Suddenly, against the dark crags, a woman appears. Her skirt is scarlet red, her feet bare, and on her head a wide-brimmed dark grey hat -- the typical garb and colours of Uchuraccay. She quickly scuttles down the mountainside and out of view. We drive on.
Then up in the distance, on the top of the hill, appears the most incongruous sight: a cluster of white buildings with red-tiled roofs. They are like villas, town houses, regimented to look like a housing estate. Is this some mirage? Some trick of the light? But no, the vision appears to hold.
And we wind our way towards it, past churned-up dark earth, the rich source of all life and pretty much all food. We may be above the maize line, above the barley line -- but we are not above the potato line. The earth bears its rich yellow fruit, like gold; the indigenous crop of the Andes, with 240 different varieties.
Peasants are kneeling down, digging in with their hands, extracting from the earth its secrets. And the women carry them away in their strong, wide skirts.
Dark secrets
Uchuraccay is a place of dark secrets. Just the name can still send shivers down the spines of Peruvian journalists. It was here in 1983 that eight reporters -- seven from Lima -- were stoned to death and their bodies grotesquely mutilated in a bizarre killing that sent shock-waves through Peruvian society.
It all began when an Army spokesperson announced that peasants in Huaychao, a community near Uchuraccay, had killed young Sendero Luminoso cadres who had previously executed local community leaders for refusing to co-operate with them. The peasants were at last turning against the subversives, said the Army.
The journalists, from leading centre and left papers, had their doubts and, unusually, set out to this remote area to try to establish the truth. It was risky, but they assumed there was safety in numbers.
They were wrong. The story put out by the authorities was that the reporters had been killed by peasants who mistook them for terrorists. An inquiry into the killings was launched, headed by internationally best-selling writer Mario Vargas Llosa. His conclusions basically supported the official line. The Army had told peasant communities that they could, and indeed should, kill anyone they suspected of being a Senderista.
But Vargas Llosa went further in trying to understand the culture of the place, of this community so remote and removed from the Peru he knew, the metropolitan, modern, reality of Lima. The state of the journalists' bodies attracted morbid fascination: eyes gouged, bodies mutilated and buried face downwards `so that their souls could go straight to hell'. In this was seen evidence of the harsh nature of Andean culture, which Vargas Llosa dubbed `feudal' and `archaic'. His conclusion was that all Peruvians should bear responsibility for what happened at Uchuraccay, for knowing so little of this other Peru, and for neglecting its development so badly.

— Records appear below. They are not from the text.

(** * Device availability handler (lib/extension/deviceAvailability.js)

    A shallow embedding of [DeviceAvailabilityHandler]: the eligibility
    predicate [isPingable], the per-address timers, the pending list, the
    serial command queue and the availability publishes, together with the
    properties the design document states about them. *)

From stdpp Require Import gmap strings list fin_maps pretty.

Local Open Scope string_scope.
Local Open Scope list_scope.

(** ** JavaScript values

    Device attributes and the [friendly_name] of a settings entry are plain
    JavaScript values; the handler only tests them for truthiness, compares
    them with [===] and interpolates them in template literals. *)

Inductive jsval : Type :=
| JUndefined
| JNull
| JBool (b : bool)
| JNum (n : Z)
| JStr (s : string).

#[global] Instance jsval_eq_dec : EqDecision jsval.
Proof. solve_decision. Defined.

(** ToBoolean. *)
Definition truthy (v : jsval) : bool :=
  match v with
  | JUndefined | JNull => false
  | JBool b => b
  | JNum n => negb (n =? 0)%Z
  | JStr s => negb (String.eqb s "")
  end.

(** [a === b]. *)
Definition strict_eq (a b : jsval) : bool := bool_decide (a = b).

(** [a && b] and [a || b] return one of their operands. *)
Definition js_and (a b : jsval) : jsval := if truthy a then b else a.
Definition js_or (a b : jsval) : jsval := if truthy a then a else b.

(** ToString, as applied by a template literal. *)
Definition to_str (v : jsval) : string :=
  match v with
  | JUndefined => "undefined"
  | JNull => "null"
  | JBool true => "true"
  | JBool false => "false"
  | JNum n => pretty n
  | JStr s => s
  end.

(** ** Registry devices *)

Record Device : Type := mkDevice {
  ieeeAddr : string;
  type : jsval;
  powerSource : jsval;
  manufId : jsval;
  modelId : jsval;
}.

(** [isPingable(device)], lines 29-32. *)
Definition isPingable (device : Device) : jsval :=
  js_or
    (js_and
       (js_and (JBool (strict_eq (type device) (JStr "Router")))
               (powerSource device))
       (JBool (negb (strict_eq (powerSource device) (JStr "Battery")))))
    (js_and (JBool (strict_eq (manufId device) (JNum 4448)))
            (JBool (strict_eq (modelId device) (JStr "E11-G13")))).

(** The two disjuncts of the eligibility rule, as propositions. *)
Definition mains_router (d : Device) : Prop :=
  type d = JStr "Router" ∧ truthy (powerSource d) = true ∧
  powerSource d ≠ JStr "Battery".

Definition override_model (d : Device) : Prop :=
  manufId d = JNum 4448 ∧ modelId d = JStr "E11-G13".

(** The boolean the JavaScript expression evaluates to. *)
Definition pingable (d : Device) : bool :=
  (strict_eq (type d) (JStr "Router") && truthy (powerSource d) &&
   negb (strict_eq (powerSource d) (JStr "Battery")))
  || (strict_eq (manufId d) (JNum 4448) &&
      strict_eq (modelId d) (JStr "E11-G13")).


(** ** Collaborators

    The registry ([zigbee]), the settings module, the state cache and the
    MQTT client live outside this file of the repository.  The handler only
    calls them; an [Env] fixes what they answer at the time of a call.  The
    lookups answer; of the collaborators only the MQTT client may raise. *)

Record DeviceSettings : Type := mkSettings {
  friendly_name : jsval;
}.

Record Env : Type := mkEnv {
  (** [zigbee.getDevices()] *)
  zigbee_getDevices : list Device;
  (** [zigbee.getAllClients()] *)
  zigbee_getAllClients : list Device;
  (** [zigbee.getDevice(ieeeAddr)]; [None] when the registry has no entry *)
  zigbee_getDevice : string → option Device;
  (** [settings.getDevice(ieeeAddr)]; [None] when it answers a falsy value *)
  settings_getDevice : string → option DeviceSettings;
  (** the text [JSON.stringify(deviceSettings)] contributes to a log line *)
  stringify_settings : option DeviceSettings → string;
  (** the text of [JSON.stringify(this.state.get(ieeeAddr))] *)
  stringify_state : string → string;
  (** [zigbee.shepherd.find(ieeeAddr, 1)], reduced to the status it logs *)
  shepherd_find : string → option string;
  (** whether [mqtt.publish] on a topic returns; it raises otherwise *)
  mqtt_accepts : string → bool;
}.

(** ** Effects, exceptions and the world *)

Record PublishOptions : Type := mkOptions {
  retain : bool;
  qos : Z;
}.

(** Calls the handler makes on its collaborators, in program order. *)
Inductive Effect : Type :=
| EDebug (msg : string)
| EPublish (topic payload : string) (options : PublishOptions)
| EClearTimeout (handle : nat)
| ESetTimeout (handle : nat) (addr : string) (ms : Z)
| EQueuePush (addr : string)
| EQueueStop
| EPing (addr : string)
| EQueueCallback (addr : string).

Inductive Exn : Type :=
| TypeError (msg : string)
| BusError (topic : string).

Inductive outcome (A : Type) : Type :=
| Returned (a : A)
| Thrown (e : Exn).
Arguments Returned {A} a.
Arguments Thrown {A} e.

(** Modelled from the spec: the [queue] package is a third-party module that
    is not part of the sources.  Its state is the FIFO of waiting jobs, the
    job in flight (concurrency 1) and whether [stop()] has halted it.  A job
    of this handler is determined by the address its closure captures. *)
Record Queue : Type := mkQueue {
  jobs : list string;
  active : option string;
  halted : bool;
}.

Record World : Type := mkWorld {
  (** [this.timers] *)
  timers : gmap string nat;
  (** [this.pending] *)
  pending : list string;
  (** [this.availability_timeout] *)
  availability_timeout : Z;
  (** [this.queue] *)
  queue : Queue;
  (** timeouts armed in the runtime: handle to (captured address, delay) *)
  live : gmap nat (string * Z);
  (** next handle [setTimeout] hands out *)
  next_handle : nat;
  (** the probe whose callback the registry still owes *)
  probing : option string;
  (** every collaborator call so far *)
  trace : list Effect;
}.

Definition set_timers (f : gmap string nat → gmap string nat) (w : World) :=
  mkWorld (f (timers w)) (pending w) (availability_timeout w) (queue w)
          (live w) (next_handle w) (probing w) (trace w).
Definition set_pending (f : list string → list string) (w : World) :=
  mkWorld (timers w) (f (pending w)) (availability_timeout w) (queue w)
          (live w) (next_handle w) (probing w) (trace w).
Definition set_queue (f : Queue → Queue) (w : World) :=
  mkWorld (timers w) (pending w) (availability_timeout w) (f (queue w))
          (live w) (next_handle w) (probing w) (trace w).
Definition set_live (f : gmap nat (string * Z) → gmap nat (string * Z))
    (w : World) :=
  mkWorld (timers w) (pending w) (availability_timeout w) (queue w)
          (f (live w)) (next_handle w) (probing w) (trace w).
Definition set_next_handle (f : nat → nat) (w : World) :=
  mkWorld (timers w) (pending w) (availability_timeout w) (queue w)
          (live w) (f (next_handle w)) (probing w) (trace w).
Definition set_probing (p : option string) (w : World) :=
  mkWorld (timers w) (pending w) (availability_timeout w) (queue w)
          (live w) (next_handle w) p (trace w).
Definition set_trace (f : list Effect → list Effect) (w : World) :=
  mkWorld (timers w) (pending w) (availability_timeout w) (queue w)
          (live w) (next_handle w) (probing w) (f (trace w)).

(** ** A state-and-exception monad

    A JavaScript exception leaves every mutation made before it in place, so
    a computation returns its outcome together with the world it reached. *)

Definition M (A : Type) : Type := World → outcome A * World.

Definition ret {A} (a : A) : M A := λ w, (Returned a, w).

Definition bind {A B} (m : M A) (k : A → M B) : M B :=
  λ w, match m w with
       | (Returned a, w') => k a w'
       | (Thrown e, w') => (Thrown e, w')
       end.

Definition throw {A} (e : Exn) : M A := λ w, (Thrown e, w).
Definition gets {A} (f : World → A) : M A := λ w, (Returned (f w), w).
Definition modify (f : World → World) : M unit := λ w, (Returned tt, f w).
Definition emit (e : Effect) : M unit := modify (set_trace (λ t, t ++ [e])).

His analysis was lyrical, thoughtful and persuasive. But not all were convinced by it. It did not convince those on the traditional left -- nor most Ayacuchans. To them the killing had the hallmark of the Sinchis, an anti-terrorist police unit that had been in the area at around that time. The grotesque, exotic elements -- the mutilations -- were intended to point the finger at `superstitious' peasants. Others thought that perhaps the peasants did do the killing, but under the orders of the Army.

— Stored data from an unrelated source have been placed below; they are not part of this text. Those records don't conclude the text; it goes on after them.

(* ===== verification/_CoqProject ===== *)
-Q . S2P
Prelude.v
Configs.v
Materials.v
GlassAnim.v
Camera.v
Scene.v
Session.v
ApplyIdem.v
GlassCycle.v
Leak.v
PageEvents.v
PostFx.v
Viewport.v
Env.v
Ui.v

What is certain is that, though two campesinos were eventually tried, convicted and imprisoned, no-one in the community has ever talked about what happened. The exact events of 26 January 1983 remain a mystery. But Uchuraccay was engraved on the map of Peruvian consciousness. It became a byword for the archaic and incomprehensible. A diabolical place, so `backward', it was suggested, that the peasants would have mistaken cameras for guns.